Now: Carman spoke this year at TEDxEustis and related a story about a young woman named Diamond, who earned a college scholarship with the help of the foundation.

“Even after all of these years, Diamond’s story still inspires me in the work that I do,” Carman told the audience, comparing Diamond the person with the gem. “We like to think of it as ‘cutting and polishing.’ Our work allowed Diamond the chance to succeed, just as it has given thousands of other students, many uncut and unpolished gems, the chance to become brilliant in their own right.”

Beverly Steele

Founder, Young Performing Artists Inc., Wildwood.

Then: Her most intimate work has been within the community, providing a place and resources for young people to find self-expression. Through numerous initiatives, Beverly brought arts education to the forefront. Her commitment to community programs has helped build a culturally rich foundation for Sumter County and surrounding areas.

Now: YPA is celebrating 21 years of encouraging young performers in the arts and has awarded about $50,000 in scholarships.

“I am very thankful for what we have been able to accomplish and I’m also very thankful looking forward to what we will continue to accomplish,” Beverly says.

In May, she published “Hello, Somebody!”— Beverly Steele’s 40 Acres & A Mule Stories; Her People Kept the Land!” She tells the story of Royal, one of Florida’s oldest African-American communities, which was formed by freed slaves in 1865 in Sumter and still exists today.

“It’s more a reflection of the characteristics of the people that held on to the land and were thankful for the land to pass it down through the generations,” she says.

YPA, located within Royal, is seeking a national historic registry designation for the community.

Ann Dupee

Former newspaper owner and civic leader who died six months after the Style story at age 82.

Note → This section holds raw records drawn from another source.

(** * x402-donate: the donation API route, embedded and verified

    The development follows [src/routes/api/donate.$recipient.$network]
    (the file that defines [NETWORK_CONFIG], [buildPaymentRequirements],
    [createPaymentRequiredResponse] and the [GET] / [POST] handlers) and
    [src/env.ts] ([getServerEnv]).

    Layout:
    - [JS]      the part of the JavaScript platform the route relies on:
                Number values, [parseInt], [Number.prototype.toString],
                [toFixed], JSON values and [JSON.stringify], [btoa] / [atob],
                [Headers.get];
    - [Env]     [src/env.ts];
    - [Donate]  the route file;
    - theorems about the three. *)

From Stdlib Require Import ZArith List String Ascii Bool Lia.
Import ListNotations.

Local Open Scope string_scope.
Local Open Scope Z_scope.

#[local] Set Warnings "-register-all".

(* ===================================================================== *)
(** ** The JavaScript platform                                            *)
(* ===================================================================== *)

Module JS.

(** *** Strings

    A JavaScript string is modelled by the UTF-8 encoding of its text, held
    in a Rocq [string] (one [ascii] per byte); strings are well formed (no
    lone surrogate).  The route file itself is UTF-8, so its literals are
    taken over byte for byte, and a response body in the model is the byte
    sequence sent on the wire.  Concatenation, comparison and the ASCII-only
    operations (digits, header names, Base64 alphabet, the address pattern)
    act on the bytes as they act on the code units; the three places where
    code units above U+007F matter ([parseInt]'s white space, [btoa],
    [atob]) decode or encode them explicitly. *)

Fixpoint repeat_char (c : ascii) (n : nat) : string :=
  match n with
  | O => ""
  | S n' => String c (repeat_char c n')
  end.

Definition code (c : ascii) : Z := Z.of_N (N_of_ascii c).

Definition chr (z : Z) : ascii := ascii_of_N (Z.to_N z).

(** *** Numbers

    A JavaScript Number is an IEEE-754 binary64 value.  The route only ever
    holds NaN, the infinities and integer-valued doubles in its variables
    ([parseInt] returns nothing else, and the product of two of them is one
    again), so [Int z] stands for the double whose value is the integer [z];
    [-0] is identified with [0], which no operation used here tells apart. *)

Inductive number : Type :=
| NaN
| Infinity (negative : bool)
| Int (z : Z).

(** Round-to-nearest, ties-to-even, of a natural number to 53 significant
    bits: what the platform does whenever a mathematical integer becomes a
    Number. *)
Definition round53 (z : Z) : Z :=
  if z <? 2 ^ 53 then z
  else
    let e := Z.log2 z - 52 in
    let q := z / 2 ^ e in
    let r := z mod 2 ^ e in
    let half := 2 ^ (e - 1) in
    let m := if r <? half then q
             else if half <? r then q + 1
             else if Z.even q then q else q + 1 in
    m * 2 ^ e.

(** The Number for a mathematical integer (overflow gives an infinity). *)
Definition of_integer (z : Z) : number :=
  let a := round53 (Z.abs z) in
  if 2 ^ 1024 <=? a then Infinity (z <? 0) else Int (Z.sgn z * a).

(** [x * y] on Numbers. *)
Definition Number_mul (x y : number) : number :=
  match x, y with
  | NaN, _ | _, NaN => NaN
  | Infinity s, Infinity t => Infinity (xorb s t)
  | Infinity s, Int z | Int z, Infinity s =>
      if z =? 0 then NaN else Infinity (xorb s (z <? 0))
  | Int a, Int b => of_integer (a * b)
  end.

(** [x < y] on Numbers: false as soon as one side is NaN. *)
Definition Number_lt (x y : number) : bool :=
  match x, y with
  | NaN, _ | _, NaN => false
  | Infinity true, Infinity true => false
  | Infinity true, _ => true
  | _, Infinity true => false
  | Infinity false, _ => false
  | _, Infinity false => true
  | Int a, Int b => a <? b
  end.

(** *** Decimal digits *)

Definition digit_char (d : Z) : ascii := chr (48 + d).

Fixpoint dec_aux (fuel : nat) (z : Z) (acc : string) : string :=
  match fuel with
  | O => acc
  | S fuel' =>
      let acc' := String (digit_char (z mod 10)) acc in
      if z <? 10 then acc' else dec_aux fuel' (z / 10) acc'
  end.

(** The decimal numeral of a natural number, without leading zeros. *)
Definition dec (z : Z) : string :=
  dec_aux (S (Z.to_nat (Z.log2 z))) z "".

(** The decimal numeral of an integer. *)
Definition decimal (z : Z) : string :=
  if z <? 0 then "-" ++ dec (- z) else dec z.

Definition num_digits (z : Z) : Z := Z.of_nat (String.length (dec z)).

(** *** [Number.prototype.toString] (radix 10), on integer-valued doubles

    The specification asks for integers [n], [k], [s] with [k >= 1],
    [10^(k-1) <= s < 10^k], the Number for [s * 10^(n-k)] being the value
    printed, and [k] as small as possible; among several [s] the one whose
    [s * 10^(n-k)] is closest to the value.  For an integer-valued double
    the smallest [k] is reached with [n >= k], so the candidates are
    [s * 10^j] with [j = n - k >= 0]. *)

Definition candidate_ok (z k s j : Z) : bool :=
  (10 ^ (k - 1) <=? s) && (s <? 10 ^ k) && (round53 (s * 10 ^ j) =? z).

(** Of two candidates, the one closest to [z]; on a tie the even [s]. *)
Definition closer (z : Z) (a b : Z * Z) : Z * Z :=
  let da := Z.abs (fst a * 10 ^ snd a - z) in
  let db := Z.abs (fst b * 10 ^ snd b - z) in
  if da <? db then a
  else if db <? da then b
  else if Z.even (fst a) then a else b.

Definition best (z : Z) (l : list (Z * Z)) : option (Z * Z) :=
  match l with
  | [] => None
  | c :: l' => Some (fold_left (closer z) l' c)
  end.

(** The candidates with [k] digits: [n] is the number of digits of [z] or
    one more, and [s] is [z / 10^j] rounded down or up. *)
Definition candidates (z k : Z) : list (Z * Z) :=
  let d := num_digits z in
  flat_map
    (fun n =>
       let j := n - k in
       if j <? 0 then []
       else filter (fun c => candidate_ok z k (fst c) (snd c))
                   [(z / 10 ^ j, j); (z / 10 ^ j + 1, j)])
    [d; d + 1].

Fixpoint shortest_from (fuel : nat) (z k : Z) : Z * Z :=
  match fuel with
  | O => (z, 0)
  | S fuel' =>
      match best z (candidates z k) with
      | Some c => c
      | None => shortest_from fuel' z (k + 1)
      end
  end.

(** [(s, n - k)] for the positive integer-valued double [z]. *)
Definition shortest (z : Z) : Z * Z :=
  shortest_from (Z.to_nat (num_digits z)) z 1.

Definition toString_pos (z : Z) : string :=
  let (s, j) := shortest z in
  let digits := dec s in
  let k := Z.of_nat (String.length digits) in
  let n := k + j in
  if n <=? 21 then digits ++ repeat_char "0" (Z.to_nat j)
  else
    match digits with
    | String d1 EmptyString => String d1 ("e+" ++ dec (n - 1))
    | String d1 rest => String d1 ("." ++ rest ++ "e+" ++ dec (n - 1))
    | EmptyString => ""
    end.

Definition Number_toString (x : number) : string :=
  match x with
  | NaN => "NaN"
  | Infinity false => "Infinity"
  | Infinity true => "-Infinity"
  | Int z =>
      if z =? 0 then "0"
      else if z <? 0 then "-" ++ toString_pos (- z)
      else toString_pos z
  end.

(** *** [parseInt(string, 10)]

    Leading white space is skipped, an optional sign is read, then the
    longest prefix of decimal digits; without a digit the result is NaN.
    With radix 10 no [0x] prefix is recognised.  (For a numeral of more than
    20 significant digits the specification lets an implementation replace
    the digits after the 20th by zeros before rounding; the model rounds the
    exact value.) *)

Definition is_white_space1 (a : ascii) : bool :=
  let n := code a in
  ((9 <=? n) && (n <=? 13)) || (n =? 32).

(** U+00A0. *)
Definition is_white_space2 (a b : ascii) : bool :=
  (code a =? 194) && (code b =? 160).

(** U+1680, U+2000..U+200A, U+2028, U+2029, U+202F, U+205F, U+3000,
    U+FEFF. *)
Definition is_white_space3 (a b c : ascii) : bool :=
  let x := code a in
  let y := code b in
  let z := code c in
  ((x =? 225) && (y =? 154) && (z =? 128))
  || ((x =? 226) && (y =? 128)
      && (((128 <=? z) && (z <=? 138)) || (z =? 168) || (z =? 169) || (z =? 175)))
  || ((x =? 226) && (y =? 129) && (z =? 159))
  || ((x =? 227) && (y =? 128) && (z =? 128))
  || ((x =? 239) && (y =? 187) && (z =? 191)).

Fixpoint skip_white_space (s : string) : string :=
  match s with
  | EmptyString => s
  | String a r1 =>
      if is_white_space1 a then skip_white_space r1
      else
        match r1 with
        | EmptyString => s
        | String b r2 =>
            if is_white_space2 a b then skip_white_space r2
            else
              match r2 with
              | EmptyString => s
              | String c r3 =>
                  if is_white_space3 a b c then skip_white_space r3 else s
              end
        end
  end.

Definition is_digit (c : ascii) : bool :=
  (48 <=? code c) && (code c <=? 57).

Fixpoint digits_value (s : string) (acc : Z) (seen : bool) : option Z :=
  match s with
  | String c s' =>
      if is_digit c then digits_value s' (acc * 10 + (code c - 48)) true
      else if seen then Some acc else None
  | EmptyString => if seen then Some acc else None
  end.

Definition parseInt (s : string) : number :=
  let s1 := skip_white_space s in
  let '(negative, s2) :=
    match s1 with
    | String "-" r => (true, r)
    | String "+" r => (false, r)
    | _ => (false, s1)
    end in
  match digits_value s2 0 false with
  | None => NaN
  | Some v => of_integer (if negative then - v else v)
  end.

(** *** Division and [toFixed]

    [x / d] leaves the integers, so its result has a type of its own: a
    finite quotient is [m * 2^e], negated when [negative]. *)

Inductive quotient : Type :=
| QNaN
| QInf (negative : bool)
| QFin (negative : bool) (m e : Z).

(** The double nearest to [p / q] (ties to even) for [p, q > 0], as
    [(m, e)] with [2^52 <= m <= 2^53]; the quotients met here are far from
    the subnormal and the overflow range. *)
Definition round_ratio (p q : Z) : Z * Z :=
  let e1 := Z.log2 p - Z.log2 q - 52 in
  let below :=
    if 0 <=? e1 then p <? 2 ^ 52 * q * 2 ^ e1
    else p * 2 ^ (- e1) <? 2 ^ 52 * q in
  let e := if below then e1 - 1 else e1 in
  let N := if 0 <=? e then p else p * 2 ^ (- e) in
  let D := if 0 <=? e then q * 2 ^ e else q in
  let qt := N / D in
  let r := N mod D in
  let m := if 2 * r <? D then qt
           else if D <? 2 * r then qt + 1
           else if Z.even qt then qt else qt + 1 in
  (m, e).

(** [x / d] for a positive integer constant [d]. *)
Definition Number_div (x : number) (d : Z) : quotient :=
  match x with
  | NaN => QNaN
  | Infinity s => QInf s
  | Int z =>
      if z =? 0 then QFin false 0 0
      else let (m, e) := round_ratio (Z.abs z) d in QFin (z <? 0) m e
  end.

Definition pad_left (c : ascii) (len : nat) (s : string) : string :=
  repeat_char c (len - String.length s) ++ s.

(** [x.toFixed(f)]: below [10^21] the integer [n] nearest to [x * 10^f]
    (the larger one on a tie) is printed with [f] digits after the point;
    from [10^21] on the result is that of [toString]. *)
Definition toFixed (x : quotient) (f : Z) : string :=
  match x with
  | QNaN => "NaN"
  | QInf false => "Infinity"
  | QInf true => "-Infinity"
  | QFin negative m e =>
      let sign := if negative && negb (m =? 0) then "-" else "" in
      if (0 <=? e) && (10 ^ 21 <=? m * 2 ^ e)
      then sign ++ Number_toString (Int (m * 2 ^ e))
      else
        let n := if 0 <=? e then m * 2 ^ e * 10 ^ f
                 else (2 * m * 10 ^ f + 2 ^ (- e)) / (2 * 2 ^ (- e)) in
        let ds := pad_left "0" (S (Z.to_nat f)) (dec n) in
        let k := (String.length ds - Z.to_nat f)%nat in
        if f =? 0 then sign ++ ds
        else sign ++ substring 0 k ds ++ "." ++ substring k (Z.to_nat f) ds
  end.

(** *** Values

    The values that travel through the handlers: what [JSON.parse] returns,
    what object literals hold, and [undefined] for a property that is not
    there.  An object keeps its own properties in insertion order, each key
    once. *)

Inductive value : Type :=
| JUndefined
| JNull
| JBool (b : bool)
| JNum (n : number)
| JStr (s : string)
| JArr (items : list value)
| JObj (fields : list (string * value)).

(** ToBoolean. *)
Definition truthy (v : value) : bool :=
  match v with
  | JUndefined | JNull => false
  | JBool b => b
  | JNum NaN => false
  | JNum (Int z) => negb (z =? 0)
  | JNum (Infinity _) => true
  | JStr s => negb (s =? "")%string
  | JArr _ | JObj _ => true
  end.

Fixpoint assoc {A : Type} (k : string) (l : list (string * A)) : option A :=
  match l with
  | [] => None
  | (k', a) :: l' => if (k =? k')%string then Some a else assoc k l'
  end.

(** [v.name] for a property name that no prototype defines ([isValid],
    [invalidReason], [success], [errorReason], [transaction]): reading it
    off [null] or [undefined] throws a TypeError ([None]), an object gives
    its own property or [undefined], every other value gives [undefined]. *)
Definition get_prop (v : value) (name : string) : option value :=
  match v with
  | JUndefined | JNull => None
  | JObj fields =>
      match assoc name fields with
      | Some x => Some x
      | None => Some JUndefined
      end
  | _ => Some JUndefined
  end.

(** *** [JSON.stringify] *)

Fixpoint join (sep : string) (l : list string) : string :=
  match l with
  | [] => ""
  | [x] => x
  | x :: l' => x ++ sep ++ join sep l'
  end.

Definition hex_digit (d : Z) : ascii :=
  if d <? 10 then chr (48 + d) else chr (87 + d).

Then: At a time when media was a man’s world, Ann Dupee shattered the glass ceiling to blaze a trail that led her through an incredible career. In 1968, she and her husband, George, purchased the South Lake Press and, under her leadership, circulation grew to 4,000. She served on the East Central Florida Regional Planning Council, the South Lake Kiwanis Club and the Greater Clermont Area Chamber of Commerce.

“I do it because I love this community and it’s where my interests lie,” she says.

Now: In September, Lake-Sumter State College dedicated the Ann Dupee Nursing Simulation Center at its Clermont campus. A gift from Ann and her family went toward the purchase of a high-fidelity manikin that will allow students to practice in realistic patient settings using current health-care technology.

 “Ann Dupee was a positive force for the South Lake community that she loved so much,” LSSC President Stan Sidor says in a news release. “It’s our honor to dedicate this simulation center for her today. We appreciate all the support she’s given to this college, especially in growing this campus in Clermont.”